[Items listed in a dataset]
# # #
Lemma copy_relocations_ends x relocations s :
  executor_ok x -> pinned x s ->
  ends (copy_relocations x relocations : execution _) s (intent_ranges (Relocate relocations))
    (fun e c => c = relocate_bytes (image s) relocations /\
       Forall (relocation_fits (len (image s))) relocations /\
       e = intent_evidence (image s) Relocation' (Relocate relocations)).
Proof.
  intros Hx Hp. unfold copy_relocations. eapply ends_bind; [by apply copy_all_ends |].
  intros st s1 _ (Hc & Hf & Ht & Hh). eapply ends_keeps; [apply keeps_finish |].
  intros e ->. rewrite Ht, Hh. done.
Qed.
Lemma apply_writes_ends x kind writes s :
  executor_ok x -> pinned x s ->
  ends (apply_write_refs x kind writes : execution _) s (write_range <$> writes)
    (fun e c => c = patch (image s) writes /\ Forall (write_fits (len (image s))) writes /\
       e = evidence_of kind (len writes) (sum_by ow_length writes)
             (concat (write_evidence <$> writes))).
Proof.
  intros Hx Hp. unfold apply_write_refs. eapply ends_bind; [by apply apply_all_ends |].
  intros st s1 _ (Hc & Hf & Ht & Hh). eapply ends_keeps; [apply keeps_finish |].
  intros e ->. rewrite Ht, Hh. done.
Qed.
End Intents.

Section Authorized.
Context {W F : Type} `{OperatingSystemLaws W} `{FaultInjector F} `{Digests}.
#[local] Existing Instances exec_ret exec_bind.
#[local] Set Default Proof Using "Type*".
Abbreviation execution := (exec (W := W) (F := F)).
Implicit Types (s : W * F) (x : ImageExecutor) (p : PreparedConversion).

Lemma sum_reserved ws : sum_by ow_length (rw_write <$> ws) = sum_by (fun w => ow_length (rw_write w)) ws.
Proof.
  clear. induction ws as [|w ws IH]; [done |].
  change (sum_by ow_length (rw_write <$> w :: ws))
    with (ow_length (rw_write w) + sum_by ow_length (rw_write <$> ws)). by rewrite IH.
Qed.
Lemma reserved_ranges_writes ws : write_range <$> (rw_write <$> ws) = reserved_ranges ws.
Proof. unfold reserved_ranges. by rewrite <- list_fmap_compose. Qed.
Lemma exact_phase_Ok expected supplied u :
  validate_exact_phase expected supplied = Ok u -> supplied = expected.
Proof. unfold validate_exact_phase. by case_bool_decide. Qed.
Lemma exact_phase_safe expected supplied : validate_exact_phase expected supplied <> Panic.
Proof. unfold validate_exact_phase. by case_bool_decide. Qed.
# # #
For each line above that includes "expected", copy the line.

Lemma exact_phase_Ok expected supplied u :
  validate_exact_phase expected supplied = Ok u -> supplied = expected.
Lemma exact_phase_safe expected supplied : validate_exact_phase expected supplied <> Panic.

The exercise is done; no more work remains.